%%
(* ===== verification/FairOps.v ===== *)
(** * The operations on the fairshare tree

    Module [FairOps]: what the functions of [src/scheduler/fairshare.c] that build
    and look up the tree do to the invariant of [FairWf]. *)

From Stdlib Require Import ZArith Lia Ascii String SpecFloat.
From stdpp Require Import gmap.
From S2P Require Import Prelude Doubles TextFile FairTree FairShape FairWf.
Import Double Float Text Fair FairShape FairWf.

Module FairOps.

Implicit Types (t : tree) (m : gmap Z group_info) (g : group_info).

(** No two groups share a cell of their paths. *)
Definition apart (b : Z) t : Prop :=
  (forall a g c, (a, g) ∈ nodes t -> c ∈ gpath g -> gp_addr c < b) /\
  (forall a g c a' g' c', (a, g) ∈ nodes t -> (a', g') ∈ nodes t -> a <> a' -> c ∈ gpath g -> c' ∈ gpath g' ->
     gp_addr c <> gp_addr c').

(** The root [r] of the tree, its group [g0] and the tree [t] of all below it *)
Record fair_tree (h : heap) (r : Z) g0 t : Prop := {
  ft_held : held (cells h) (Node r g0 t Leaf);
  ft_parent : parent g0 = NULL;
  ft_placed : placed r [r] t;
  ft_named : all_named (Node r g0 t Leaf);
  ft_unique : NoDup (names (Node r g0 t Leaf));
  ft_brk : 0 < brk h /\ forall a, is_Some (cells h !! a) -> 0 < a < brk h;
  ft_unknown : Some UNKNOWN_GROUP_NAME ∈ names t;
  ft_cells : apart (brk h) t;
  ft_top : gpath g0 = [] }.

Abbreviation whole r g0 t := (Node r g0 t Leaf).

Lemma whole_stored m r g0 t : held m (whole r g0 t) -> m !! r = Some g0 /\ r <> NULL /\ (r ∉ addrs t) /\ held m t.
Proof. intros H. destruct (held_node _ _ _ _ _ H) as (H1 & ?). apply Z.eqb_neq in H1. tauto. Qed.

Lemma apart_brk b b' t : apart b t -> b <= b' -> apart b' t.
Proof. intros [H1 H2] Hb. split; [|done]. intros a g c Hin Hc. specialize (H1 a g c Hin Hc). lia. Qed.

(** A tree whose groups have their paths from another tree *)
Lemma apart_sub b t t' : (forall a g', (a, g') ∈ nodes t' -> exists g, ((a, g) ∈ nodes t) /\ gpath g' = gpath g) ->
  apart b t -> apart b t'.
Proof.
  intros Hsub [H1 H2]. split.
  - intros a g' c (g & Hin & ->)%Hsub. by apply H1 with a.
  - intros a g1 c a' g2 c' (g & Hin & ->)%Hsub (g' & Hin' & ->)%Hsub. by apply H2.
Qed.

Lemma apart_same t t' b : tsame t t' -> apart b t -> apart b t'.
Proof.
  intros Hs%tsame_sym. apply apart_sub. intros a g' Hin.
  destruct (tsame_elem _ _ _ _ Hs Hin) as (g & Hin' & [= _ Hp _ _ _]). eauto.
Qed.

(** *** The paths of the groups *)

Lemma root_chain m r g0 t : held m (whole r g0 t) -> parent g0 = NULL -> chain m r [r].
Proof.
  intros (H1 & H2 & _)%whole_stored Hp. apply (chain_group m r g0 []); [done..|]. rewrite Hp. constructor.
Qed.

Lemma tree_chain h r g0 t a g :
  fair_tree h r g0 t -> (a, g) ∈ nodes t -> chain (cells h) a (gp_ginfo <$> gpath g).
Proof.
  intros [H Hp Hpl _ _ _ _ _ _] Hin. destruct (whole_stored _ _ _ _ H) as (_ & _ & _ & [Hl Hs _]).
  eapply (chain_nodes t _ r [r]); try done. by eapply root_chain.
Qed.

(** The path down to any group, the root included *)
Lemma any_chain h r g0 t a g :
  fair_tree h r g0 t -> ((a, g) ∈ nodes (whole r g0 t)) -> exists l, chain (cells h) a l /\
    (a = r -> l = [r]) /\ ((a, g) ∈ nodes t -> l = gp_ginfo <$> gpath g).
Proof.
  intros F. cbn. rewrite elem_of_cons. intros [[= -> ->]|Hin].
  - exists [r]. split_and!; [eapply root_chain; apply F|done|]. intros Hin%elem_addrs.
    destruct (whole_stored _ _ _ _ (ft_held _ _ _ _ F)) as (_ & _ & Hr & _). done.
  - exists (gp_ginfo <$> gpath g). split_and!; [by eapply tree_chain|intros ->|done].
    destruct (whole_stored _ _ _ _ (ft_held _ _ _ _ F)) as (_ & _ & Hr & _). by apply elem_addrs in Hin.
Qed.

Lemma placed_path t : forall par path, placed par path t ->
  forall a g, (a, g) ∈ nodes t -> forall x, x ∈ gp_ginfo <$> gpath g -> x ∈ path \/ x ∈ addrs t.
Proof.
  induction t as [|y gy ch IH1 sib IH2]; intros par path Hpl a g; [set_solver|].
  destruct Hpl as (_ & Hpath & Hp1 & Hp2). cbn [nodes]. rewrite addrs_node, elem_of_cons, elem_of_app.
  intros [[= -> ->]|[Hin|Hin]] x Hx.
  - rewrite Hpath in Hx. set_solver.
  - destruct (IH2 _ _ Hp2 _ _ Hin x Hx); set_solver.
  - destruct (IH1 _ _ Hp1 _ _ Hin x Hx); set_solver.
Qed.

Lemma any_chain_in h r g0 t a g l :
  fair_tree h r g0 t -> ((a, g) ∈ nodes (whole r g0 t)) -> chain (cells h) a l ->
  forall x, x ∈ l -> x ∈ addrs (whole r g0 t).
Proof.
  intros F Hin Hc x Hx. rewrite addrs_node. cbn in Hin. apply elem_of_cons in Hin as [[= -> ->]|Hin].
  - pose proof (root_chain _ _ _ _ (ft_held _ _ _ _ F) (ft_parent _ _ _ _ F)) as Hr.
    rewrite (chain_det _ _ _ Hc _ Hr) in Hx. set_solver.
  - cbn in Hin. rewrite (chain_det _ _ _ Hc _ (tree_chain _ _ _ _ _ _ F Hin)) in Hx.
    destruct (placed_path _ _ _ (ft_placed _ _ _ _ F) _ _ Hin x Hx); set_solver.
Qed.

(** *** Cells outside the tree *)

Lemma fair_outside m b b' r g0 t a g :
  fair_tree (Heap m b) r g0 t -> (a ∉ addrs (whole r g0 t)) -> b <= b' -> 0 < a < b' ->
  fair_tree (Heap (<[a := g]> m) b') r g0 t.
Proof.
  intros [H Hp Hpl Hn Hu [Hb0 Hb] Hk Hap Htop] Ha Hbb Hab. split; try done; [by apply held_insert| |by eapply apart_brk].
  cbn in *. split; [lia|].
  intros x. destruct (decide (x = a)) as [->|Hne]; [done|]. rewrite lookup_insert_ne by done.
  intros Hx. specialize (Hb x Hx). lia.
Qed.

Lemma fair_brk m b b' r g0 t : fair_tree (Heap m b) r g0 t -> b <= b' -> fair_tree (Heap m b') r g0 t.
Proof.
  intros [H Hp Hpl Hn Hu [Hb0 Hb] Hk Hap Htop] Hbb. split; try done; [|by eapply apart_brk]. cbn in *. split; [lia|]. intros x Hx. specialize (Hb x Hx). lia.
Qed.

Lemma fair_addr h r g0 t a : fair_tree h r g0 t -> a ∈ addrs (whole r g0 t) -> 0 < a < brk h.
Proof. intros [[_ H _] _ _ _ _ [_ Hb] _ _ _] Ha. apply Hb. by eapply stored_dom. Qed.

Lemma new_group_ok m b r g0 t : fair_tree (Heap m b) r g0 t ->
  exists g, new_group_info (Heap m b) = Some (b, Heap (<[b := g]> m) (b + 1)) /\
    fair_tree (Heap (<[b := g]> m) (b + 1)) r g0 t /\ (b ∉ addrs (whole r g0 t)) /\ child g = NULL /\
    usage g = dbl_of_Z 1.
Proof.
  intros F. eexists. split; [done|]. assert (b ∉ addrs (whole r g0 t)) as Hb.
  { intros Hin. pose proof (fair_addr _ _ _ _ _ F Hin) as Hlt. cbn in Hlt. lia. }
  split_and!; try done. pose proof (proj1 (ft_brk _ _ _ _ F)). cbn in *. eapply fair_outside; try done; lia.
Qed.

(** *** Walks keep the invariant *)

Lemma fair_same h r g0 t g0' t' :
  fair_tree h r g0 t -> tsame (whole r g0 t) (whole r g0' t') ->
  fair_tree (Heap (put (whole r g0' t') (cells h)) (brk h)) r g0' t'.
Proof.
  intros [H Hp Hpl Hn Hu [Hb0 Hb] Hk Hap Htop] Hs. pose proof Hs as (_ & Hf & Hst & _). cbn in Hst. injection Hf as _ Hgp Hpar _ _.
  destruct (tsame_facts _ _ Hst) as (_ & _ & Hnm & _ & Hpl').
  destruct (tsame_facts _ _ Hs) as (HA & _ & HN & _ & _).
  split; cbn [cells brk].
  - by eapply held_same.
  - by rewrite Hpar.
  - auto.
  - by rewrite all_named_names, HN, <-all_named_names.
  - by rewrite HN.
  - split; [done|]. intros a [g Ha]. destruct (decide (a ∈ addrs (whole r g0' t'))) as [Hin|Hout].
    + rewrite HA in Hin. apply Hb. eapply stored_dom; [apply H|done].
    + rewrite put_other in Ha by done. eauto.
  - by rewrite Hnm.
  - by apply (apart_same t).
  - by rewrite Hgp.
Qed.

(** *** Lookup *)

Lemma fair_find h r g0 t s : fair_tree h r g0 t ->
  find_group_info (Some s) r h = Some (tfind s (whole r g0 t), h).
Proof. intros F. destruct h as [m b]. apply (find_group_tree s (whole r g0 t)); apply F. Qed.

Lemma tfind_spec s t : linked t ->
  (tfind s t = NULL /\ (Some s ∉ names t)) \/
  (tfind s t <> NULL /\ exists g, (tfind s t, g) ∈ nodes t /\ name g = Some s).
Proof.
  intros Hl. unfold tfind. destruct (List.find (named s) (nodes t)) as [[a g]|] eqn:E.
  - right. apply List.find_some in E as [Hin%list_elem_of_In Hn]. unfold named in Hn. simp_bool.
    split; [by apply (linked_addr t (a, g))|eauto].
  - left. split; [done|]. intros ([a g] & Hs & Hin)%list_elem_of_fmap. apply list_elem_of_In in Hin.
    pose proof (List.find_none _ _ E _ Hin) as Hn. unfold named in Hn. cbn in *. simp_bool. congruence.
Qed.

(** Names are unique, so a group that is found is the one with the name. *)
Lemma node_unique t a a' g g' : NoDup (names t) -> (a, g) ∈ nodes t -> (a', g') ∈ nodes t ->
  name g = name g' -> a = a' /\ g = g'.
Proof.
  unfold names. intros Hnd (i & Hi)%list_elem_of_lookup (j & Hj)%list_elem_of_lookup He.
  assert (i = j) as <-.
  { eapply NoDup_lookup; [done|..].
    - rewrite list_lookup_fmap, Hi. cbn. done.
    - rewrite list_lookup_fmap, Hj. cbn. by rewrite He. }
  rewrite Hi in Hj. by injection Hj as -> ->.
Qed.

Lemma tfind_in s t a g : linked t -> NoDup (names t) -> (a, g) ∈ nodes t -> name g = Some s -> tfind s t = a.
Proof.
  intros Hl Hnd Hin Hs. destruct (tfind_spec s t Hl) as [[_ Hno]|[_ (g' & Hin' & Hs')]].
  - destruct Hno. apply list_elem_of_fmap. by exists (a, g).
  - by destruct (node_unique t _ _ _ _ Hnd Hin' Hin) as [? _]; [congruence|].
Qed.

(** *** A new group *)

Lemma tins_whole p a g r g0 t : exists g0' t',
  tins p a g (whole r g0 t) = whole r g0' t' /\ frame_of g0' = (name g0, gpath g0, parent g0, sibling g0, child g0') /\
  (p <> r -> g0' = g0 /\ t' = tins p a g t) /\ (p = r -> g0' = set_child a g0 /\ t' = Node a g Leaf t).
Proof.
  cbn [tins]. destruct (Z.eqb_spec r p) as [->|Hne].
  - exists (set_child a g0), (Node a g Leaf t). done.
  - exists g0, (tins p a g t). done.
Qed.

Lemma names_tins p a g t : NoDup (addrs t) -> p ∈ addrs t -> names (tins p a g t) ≡ₚ name g :: names t.
Proof. apply (tins_nodes (fun _ g => name g)). done. Qed.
%%
> DIRECTIONS FOR THIS TASK
Using the material above, transcribe exactly the lines from the line with "Lemma new_group_ok m" to the line with "- by rewrite Hnm."; both count, and nothing else goes in.

> EXERCISE SOLUTION
Lemma new_group_ok m b r g0 t : fair_tree (Heap m b) r g0 t ->
  exists g, new_group_info (Heap m b) = Some (b, Heap (<[b := g]> m) (b + 1)) /\
    fair_tree (Heap (<[b := g]> m) (b + 1)) r g0 t /\ (b ∉ addrs (whole r g0 t)) /\ child g = NULL /\
    usage g = dbl_of_Z 1.
Proof.
  intros F. eexists. split; [done|]. assert (b ∉ addrs (whole r g0 t)) as Hb.
  { intros Hin. pose proof (fair_addr _ _ _ _ _ F Hin) as Hlt. cbn in Hlt. lia. }
  split_and!; try done. pose proof (proj1 (ft_brk _ _ _ _ F)). cbn in *. eapply fair_outside; try done; lia.
Qed.

(** *** Walks keep the invariant *)

Lemma fair_same h r g0 t g0' t' :
  fair_tree h r g0 t -> tsame (whole r g0 t) (whole r g0' t') ->
  fair_tree (Heap (put (whole r g0' t') (cells h)) (brk h)) r g0' t'.
Proof.
  intros [H Hp Hpl Hn Hu [Hb0 Hb] Hk Hap Htop] Hs. pose proof Hs as (_ & Hf & Hst & _). cbn in Hst. injection Hf as _ Hgp Hpar _ _.
  destruct (tsame_facts _ _ Hst) as (_ & _ & Hnm & _ & Hpl').
  destruct (tsame_facts _ _ Hs) as (HA & _ & HN & _ & _).
  split; cbn [cells brk].
  - by eapply held_same.
  - by rewrite Hpar.
  - auto.
  - by rewrite all_named_names, HN, <-all_named_names.
  - by rewrite HN.
  - split; [done|]. intros a [g Ha]. destruct (decide (a ∈ addrs (whole r g0' t'))) as [Hin|Hout].
    + rewrite HA in Hin. apply Hb. eapply stored_dom; [apply H|done].
    + rewrite put_other in Ha by done. eauto.
  - by rewrite Hnm.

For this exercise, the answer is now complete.